◆ Supplied data
____________
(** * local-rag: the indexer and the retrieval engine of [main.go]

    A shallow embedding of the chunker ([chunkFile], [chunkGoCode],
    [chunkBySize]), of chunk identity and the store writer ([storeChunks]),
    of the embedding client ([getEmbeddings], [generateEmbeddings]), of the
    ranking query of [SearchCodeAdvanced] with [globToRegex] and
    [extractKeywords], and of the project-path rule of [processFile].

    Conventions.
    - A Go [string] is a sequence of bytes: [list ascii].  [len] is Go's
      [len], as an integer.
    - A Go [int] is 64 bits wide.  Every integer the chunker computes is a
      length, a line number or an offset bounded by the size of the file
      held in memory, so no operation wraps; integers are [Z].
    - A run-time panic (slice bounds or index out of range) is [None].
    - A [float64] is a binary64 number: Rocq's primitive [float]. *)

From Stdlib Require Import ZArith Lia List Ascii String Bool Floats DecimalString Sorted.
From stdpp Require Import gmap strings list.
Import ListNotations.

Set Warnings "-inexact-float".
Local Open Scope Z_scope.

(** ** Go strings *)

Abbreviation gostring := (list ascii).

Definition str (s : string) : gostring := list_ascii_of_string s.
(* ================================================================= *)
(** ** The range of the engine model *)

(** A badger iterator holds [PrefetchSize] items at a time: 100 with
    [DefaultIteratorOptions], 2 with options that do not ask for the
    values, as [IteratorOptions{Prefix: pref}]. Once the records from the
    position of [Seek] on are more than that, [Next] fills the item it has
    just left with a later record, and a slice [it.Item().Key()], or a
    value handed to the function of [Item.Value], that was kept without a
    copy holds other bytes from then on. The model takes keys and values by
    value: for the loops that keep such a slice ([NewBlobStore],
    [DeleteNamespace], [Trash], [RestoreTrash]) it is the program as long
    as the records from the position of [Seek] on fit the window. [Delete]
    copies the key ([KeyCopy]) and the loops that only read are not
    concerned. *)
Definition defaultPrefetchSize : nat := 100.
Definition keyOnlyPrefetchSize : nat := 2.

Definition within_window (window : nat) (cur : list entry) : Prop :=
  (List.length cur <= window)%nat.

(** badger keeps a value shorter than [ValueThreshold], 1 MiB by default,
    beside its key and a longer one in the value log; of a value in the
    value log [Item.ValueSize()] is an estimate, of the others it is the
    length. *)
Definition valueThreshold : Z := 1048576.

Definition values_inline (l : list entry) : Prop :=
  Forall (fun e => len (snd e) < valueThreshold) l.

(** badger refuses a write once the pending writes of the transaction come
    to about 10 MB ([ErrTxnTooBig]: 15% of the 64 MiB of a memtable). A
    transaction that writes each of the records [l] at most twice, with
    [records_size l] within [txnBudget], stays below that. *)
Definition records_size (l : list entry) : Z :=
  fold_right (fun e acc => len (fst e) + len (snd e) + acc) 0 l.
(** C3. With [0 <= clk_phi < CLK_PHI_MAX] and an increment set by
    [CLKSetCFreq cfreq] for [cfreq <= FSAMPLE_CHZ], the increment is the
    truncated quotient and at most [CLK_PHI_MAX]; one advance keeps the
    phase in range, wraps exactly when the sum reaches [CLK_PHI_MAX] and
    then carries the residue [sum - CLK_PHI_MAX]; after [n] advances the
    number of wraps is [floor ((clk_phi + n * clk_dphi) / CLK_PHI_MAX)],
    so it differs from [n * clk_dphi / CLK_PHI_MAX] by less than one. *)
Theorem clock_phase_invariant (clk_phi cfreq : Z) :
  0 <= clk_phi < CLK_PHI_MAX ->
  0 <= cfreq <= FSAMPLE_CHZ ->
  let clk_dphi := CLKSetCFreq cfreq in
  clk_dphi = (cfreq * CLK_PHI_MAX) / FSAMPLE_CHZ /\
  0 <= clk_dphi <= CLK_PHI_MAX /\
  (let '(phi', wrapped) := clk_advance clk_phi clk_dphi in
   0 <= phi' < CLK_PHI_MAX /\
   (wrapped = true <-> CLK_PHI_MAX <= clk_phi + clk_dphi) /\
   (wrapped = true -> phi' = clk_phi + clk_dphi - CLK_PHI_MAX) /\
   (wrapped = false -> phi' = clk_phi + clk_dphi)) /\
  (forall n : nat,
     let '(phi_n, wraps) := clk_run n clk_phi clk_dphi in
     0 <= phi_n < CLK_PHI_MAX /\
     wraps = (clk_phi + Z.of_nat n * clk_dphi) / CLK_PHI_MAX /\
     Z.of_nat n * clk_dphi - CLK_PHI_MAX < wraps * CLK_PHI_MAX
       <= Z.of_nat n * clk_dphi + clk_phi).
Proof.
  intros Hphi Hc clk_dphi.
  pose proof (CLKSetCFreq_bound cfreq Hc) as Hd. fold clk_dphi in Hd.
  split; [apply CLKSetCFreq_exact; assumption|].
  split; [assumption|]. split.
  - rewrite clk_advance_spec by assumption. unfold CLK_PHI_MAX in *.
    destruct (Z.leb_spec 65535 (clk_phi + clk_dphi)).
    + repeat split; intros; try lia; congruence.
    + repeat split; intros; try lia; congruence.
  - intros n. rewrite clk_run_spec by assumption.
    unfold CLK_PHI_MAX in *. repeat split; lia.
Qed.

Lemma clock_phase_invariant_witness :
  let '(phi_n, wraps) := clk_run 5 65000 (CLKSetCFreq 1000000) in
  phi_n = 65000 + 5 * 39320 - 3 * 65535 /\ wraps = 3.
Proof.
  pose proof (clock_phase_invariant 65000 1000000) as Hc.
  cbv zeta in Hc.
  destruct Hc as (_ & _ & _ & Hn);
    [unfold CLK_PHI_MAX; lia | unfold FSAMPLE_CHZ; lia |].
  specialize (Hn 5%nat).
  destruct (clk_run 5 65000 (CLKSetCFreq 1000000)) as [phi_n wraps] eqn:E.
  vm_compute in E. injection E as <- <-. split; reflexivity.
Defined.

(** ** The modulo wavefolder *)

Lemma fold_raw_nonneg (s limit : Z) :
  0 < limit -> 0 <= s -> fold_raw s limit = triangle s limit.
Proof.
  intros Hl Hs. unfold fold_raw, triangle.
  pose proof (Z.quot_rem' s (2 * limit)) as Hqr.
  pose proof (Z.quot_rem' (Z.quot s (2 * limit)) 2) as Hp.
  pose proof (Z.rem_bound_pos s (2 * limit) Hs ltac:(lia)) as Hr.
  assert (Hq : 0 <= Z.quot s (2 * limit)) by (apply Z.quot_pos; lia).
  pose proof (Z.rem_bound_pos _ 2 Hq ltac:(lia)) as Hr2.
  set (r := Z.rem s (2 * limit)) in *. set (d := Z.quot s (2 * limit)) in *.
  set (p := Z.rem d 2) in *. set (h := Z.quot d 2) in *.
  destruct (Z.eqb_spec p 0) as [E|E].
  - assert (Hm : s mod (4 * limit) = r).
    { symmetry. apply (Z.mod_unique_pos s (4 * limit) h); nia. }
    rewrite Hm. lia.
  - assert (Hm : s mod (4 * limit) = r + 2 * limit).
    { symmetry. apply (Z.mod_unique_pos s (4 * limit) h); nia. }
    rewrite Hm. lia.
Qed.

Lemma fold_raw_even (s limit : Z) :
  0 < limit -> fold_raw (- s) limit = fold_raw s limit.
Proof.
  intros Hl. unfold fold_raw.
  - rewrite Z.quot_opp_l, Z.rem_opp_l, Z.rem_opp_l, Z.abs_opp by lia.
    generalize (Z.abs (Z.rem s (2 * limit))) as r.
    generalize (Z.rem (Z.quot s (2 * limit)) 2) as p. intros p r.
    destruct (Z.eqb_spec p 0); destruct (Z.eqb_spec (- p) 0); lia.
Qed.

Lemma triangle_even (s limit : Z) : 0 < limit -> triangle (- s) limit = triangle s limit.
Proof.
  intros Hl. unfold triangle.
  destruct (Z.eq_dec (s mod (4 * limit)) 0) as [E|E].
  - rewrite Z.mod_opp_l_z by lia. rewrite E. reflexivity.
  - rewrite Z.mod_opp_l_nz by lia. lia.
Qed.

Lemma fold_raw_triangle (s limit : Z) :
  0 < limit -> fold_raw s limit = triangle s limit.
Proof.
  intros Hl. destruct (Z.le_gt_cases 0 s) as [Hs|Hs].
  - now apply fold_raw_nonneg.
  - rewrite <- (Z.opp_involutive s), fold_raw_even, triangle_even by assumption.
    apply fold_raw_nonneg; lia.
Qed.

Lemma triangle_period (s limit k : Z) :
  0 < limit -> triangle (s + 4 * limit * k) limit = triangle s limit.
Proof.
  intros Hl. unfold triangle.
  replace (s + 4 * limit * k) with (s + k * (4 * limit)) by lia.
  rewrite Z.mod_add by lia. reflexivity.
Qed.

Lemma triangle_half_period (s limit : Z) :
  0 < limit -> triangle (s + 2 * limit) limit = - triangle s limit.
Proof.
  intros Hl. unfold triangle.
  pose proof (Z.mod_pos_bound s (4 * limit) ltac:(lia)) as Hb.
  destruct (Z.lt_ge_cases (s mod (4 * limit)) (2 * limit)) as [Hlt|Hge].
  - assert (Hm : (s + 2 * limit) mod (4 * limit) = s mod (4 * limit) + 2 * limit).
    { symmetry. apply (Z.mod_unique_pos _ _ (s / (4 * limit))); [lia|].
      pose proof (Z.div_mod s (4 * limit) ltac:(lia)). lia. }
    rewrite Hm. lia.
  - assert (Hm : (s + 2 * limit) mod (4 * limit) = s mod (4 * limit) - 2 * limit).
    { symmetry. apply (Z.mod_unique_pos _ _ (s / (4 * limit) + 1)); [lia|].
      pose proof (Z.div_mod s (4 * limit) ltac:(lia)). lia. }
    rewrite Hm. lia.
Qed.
____________
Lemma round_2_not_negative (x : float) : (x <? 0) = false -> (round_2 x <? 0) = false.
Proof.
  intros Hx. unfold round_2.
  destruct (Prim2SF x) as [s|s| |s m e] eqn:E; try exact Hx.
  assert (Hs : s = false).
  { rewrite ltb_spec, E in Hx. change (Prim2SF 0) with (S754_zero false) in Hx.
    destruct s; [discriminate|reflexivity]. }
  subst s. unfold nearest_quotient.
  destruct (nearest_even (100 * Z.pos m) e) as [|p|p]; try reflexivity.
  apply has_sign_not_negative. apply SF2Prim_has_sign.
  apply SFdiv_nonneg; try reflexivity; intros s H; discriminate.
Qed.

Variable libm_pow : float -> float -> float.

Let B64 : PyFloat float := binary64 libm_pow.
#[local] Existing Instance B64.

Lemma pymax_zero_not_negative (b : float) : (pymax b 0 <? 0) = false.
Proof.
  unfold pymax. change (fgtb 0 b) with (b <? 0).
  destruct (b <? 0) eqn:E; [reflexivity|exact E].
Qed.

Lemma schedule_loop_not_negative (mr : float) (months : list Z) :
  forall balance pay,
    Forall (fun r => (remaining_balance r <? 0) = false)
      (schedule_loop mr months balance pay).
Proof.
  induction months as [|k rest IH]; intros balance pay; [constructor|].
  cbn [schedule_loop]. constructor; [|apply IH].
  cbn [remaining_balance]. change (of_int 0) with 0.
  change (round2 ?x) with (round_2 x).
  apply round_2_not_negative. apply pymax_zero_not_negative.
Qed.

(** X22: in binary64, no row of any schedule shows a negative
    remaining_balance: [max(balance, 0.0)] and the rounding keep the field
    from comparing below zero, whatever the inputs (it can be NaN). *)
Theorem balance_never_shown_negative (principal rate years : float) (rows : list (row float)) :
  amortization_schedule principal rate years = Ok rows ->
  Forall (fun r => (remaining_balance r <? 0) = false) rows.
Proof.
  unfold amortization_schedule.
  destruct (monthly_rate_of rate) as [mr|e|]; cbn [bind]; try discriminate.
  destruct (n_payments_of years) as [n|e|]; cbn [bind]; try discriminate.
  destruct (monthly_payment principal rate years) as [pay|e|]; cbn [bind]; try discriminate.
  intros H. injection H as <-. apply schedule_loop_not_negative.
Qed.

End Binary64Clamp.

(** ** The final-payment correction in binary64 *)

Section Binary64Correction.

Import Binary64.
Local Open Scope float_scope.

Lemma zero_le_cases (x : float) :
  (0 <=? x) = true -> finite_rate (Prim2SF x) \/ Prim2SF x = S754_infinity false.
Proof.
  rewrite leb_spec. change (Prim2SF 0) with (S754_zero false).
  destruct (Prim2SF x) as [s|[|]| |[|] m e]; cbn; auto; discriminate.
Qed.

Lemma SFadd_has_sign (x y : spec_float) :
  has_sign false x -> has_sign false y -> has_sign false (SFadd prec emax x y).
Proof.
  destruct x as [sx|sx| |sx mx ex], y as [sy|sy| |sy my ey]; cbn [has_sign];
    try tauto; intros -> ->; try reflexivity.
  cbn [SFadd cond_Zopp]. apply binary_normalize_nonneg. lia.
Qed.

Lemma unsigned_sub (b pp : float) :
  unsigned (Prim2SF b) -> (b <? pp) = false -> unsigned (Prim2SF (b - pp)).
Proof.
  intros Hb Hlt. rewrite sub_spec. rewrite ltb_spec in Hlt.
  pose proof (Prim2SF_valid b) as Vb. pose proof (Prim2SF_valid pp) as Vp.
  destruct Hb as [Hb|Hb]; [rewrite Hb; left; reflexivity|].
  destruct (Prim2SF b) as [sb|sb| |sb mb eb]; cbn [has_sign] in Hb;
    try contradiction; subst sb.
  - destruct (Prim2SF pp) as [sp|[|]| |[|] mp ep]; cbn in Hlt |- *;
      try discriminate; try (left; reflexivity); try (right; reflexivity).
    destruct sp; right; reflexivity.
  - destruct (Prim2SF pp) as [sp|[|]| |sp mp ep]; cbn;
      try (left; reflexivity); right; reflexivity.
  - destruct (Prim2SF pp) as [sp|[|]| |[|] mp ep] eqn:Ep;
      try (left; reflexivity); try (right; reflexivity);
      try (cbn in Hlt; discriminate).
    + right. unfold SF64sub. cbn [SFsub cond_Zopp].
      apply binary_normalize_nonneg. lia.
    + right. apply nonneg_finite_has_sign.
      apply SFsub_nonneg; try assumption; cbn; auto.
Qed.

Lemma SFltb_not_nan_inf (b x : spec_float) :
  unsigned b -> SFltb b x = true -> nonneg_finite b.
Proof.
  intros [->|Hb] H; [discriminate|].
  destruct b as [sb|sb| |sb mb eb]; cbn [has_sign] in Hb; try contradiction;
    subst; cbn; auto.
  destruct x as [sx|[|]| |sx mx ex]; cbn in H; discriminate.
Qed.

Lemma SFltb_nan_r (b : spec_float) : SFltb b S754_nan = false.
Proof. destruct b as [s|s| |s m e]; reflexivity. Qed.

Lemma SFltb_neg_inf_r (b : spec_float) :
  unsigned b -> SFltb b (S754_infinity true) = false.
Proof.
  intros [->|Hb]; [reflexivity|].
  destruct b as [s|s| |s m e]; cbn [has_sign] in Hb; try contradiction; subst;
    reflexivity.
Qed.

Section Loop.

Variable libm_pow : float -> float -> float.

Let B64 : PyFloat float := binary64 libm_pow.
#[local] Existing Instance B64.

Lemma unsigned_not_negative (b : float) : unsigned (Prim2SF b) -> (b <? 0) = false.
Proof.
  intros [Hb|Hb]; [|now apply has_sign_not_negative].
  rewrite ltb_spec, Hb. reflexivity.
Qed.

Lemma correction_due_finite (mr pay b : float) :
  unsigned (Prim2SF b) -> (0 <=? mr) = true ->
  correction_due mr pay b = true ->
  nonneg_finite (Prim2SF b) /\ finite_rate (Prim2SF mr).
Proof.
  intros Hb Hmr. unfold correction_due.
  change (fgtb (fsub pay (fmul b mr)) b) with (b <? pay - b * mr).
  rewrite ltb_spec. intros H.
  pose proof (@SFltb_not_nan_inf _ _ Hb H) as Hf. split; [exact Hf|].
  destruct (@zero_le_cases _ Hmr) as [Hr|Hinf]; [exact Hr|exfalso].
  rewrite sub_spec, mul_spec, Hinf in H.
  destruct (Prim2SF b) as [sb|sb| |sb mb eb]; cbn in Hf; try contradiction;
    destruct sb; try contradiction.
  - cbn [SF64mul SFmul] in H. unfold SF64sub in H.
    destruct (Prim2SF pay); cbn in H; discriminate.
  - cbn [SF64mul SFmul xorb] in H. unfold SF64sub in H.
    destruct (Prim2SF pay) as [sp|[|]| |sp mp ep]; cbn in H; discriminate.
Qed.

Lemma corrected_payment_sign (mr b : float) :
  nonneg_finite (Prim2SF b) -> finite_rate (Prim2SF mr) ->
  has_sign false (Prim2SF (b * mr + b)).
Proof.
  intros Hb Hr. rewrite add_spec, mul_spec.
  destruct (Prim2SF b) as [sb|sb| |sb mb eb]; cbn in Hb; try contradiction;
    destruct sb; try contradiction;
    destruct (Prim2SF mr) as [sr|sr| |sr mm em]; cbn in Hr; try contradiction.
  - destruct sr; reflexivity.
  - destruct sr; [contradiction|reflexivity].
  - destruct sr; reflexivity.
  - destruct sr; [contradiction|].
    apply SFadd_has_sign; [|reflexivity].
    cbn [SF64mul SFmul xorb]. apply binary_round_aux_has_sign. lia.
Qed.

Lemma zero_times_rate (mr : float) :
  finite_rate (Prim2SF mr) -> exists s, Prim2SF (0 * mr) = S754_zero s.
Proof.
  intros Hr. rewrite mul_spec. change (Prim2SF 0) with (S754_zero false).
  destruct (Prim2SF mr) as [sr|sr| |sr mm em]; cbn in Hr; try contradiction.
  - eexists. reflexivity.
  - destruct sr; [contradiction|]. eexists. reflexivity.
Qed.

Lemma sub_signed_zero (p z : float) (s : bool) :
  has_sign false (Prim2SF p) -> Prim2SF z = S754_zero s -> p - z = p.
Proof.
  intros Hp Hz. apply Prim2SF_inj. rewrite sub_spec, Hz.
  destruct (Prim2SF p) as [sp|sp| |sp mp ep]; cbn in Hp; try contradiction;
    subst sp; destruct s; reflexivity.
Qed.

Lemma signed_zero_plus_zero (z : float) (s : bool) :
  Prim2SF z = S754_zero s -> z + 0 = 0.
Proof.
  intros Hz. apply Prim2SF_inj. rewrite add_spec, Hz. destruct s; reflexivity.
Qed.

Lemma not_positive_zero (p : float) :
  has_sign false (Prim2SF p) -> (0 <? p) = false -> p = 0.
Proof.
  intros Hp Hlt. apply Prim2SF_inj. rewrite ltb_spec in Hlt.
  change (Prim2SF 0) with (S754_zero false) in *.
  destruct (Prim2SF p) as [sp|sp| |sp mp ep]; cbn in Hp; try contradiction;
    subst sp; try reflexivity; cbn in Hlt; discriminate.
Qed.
____________
Check every line above for the string "keeps" and copy those that have it.

(** badger keeps a value shorter than [ValueThreshold], 1 MiB by default,
    truncated quotient and at most [CLK_PHI_MAX]; one advance keeps the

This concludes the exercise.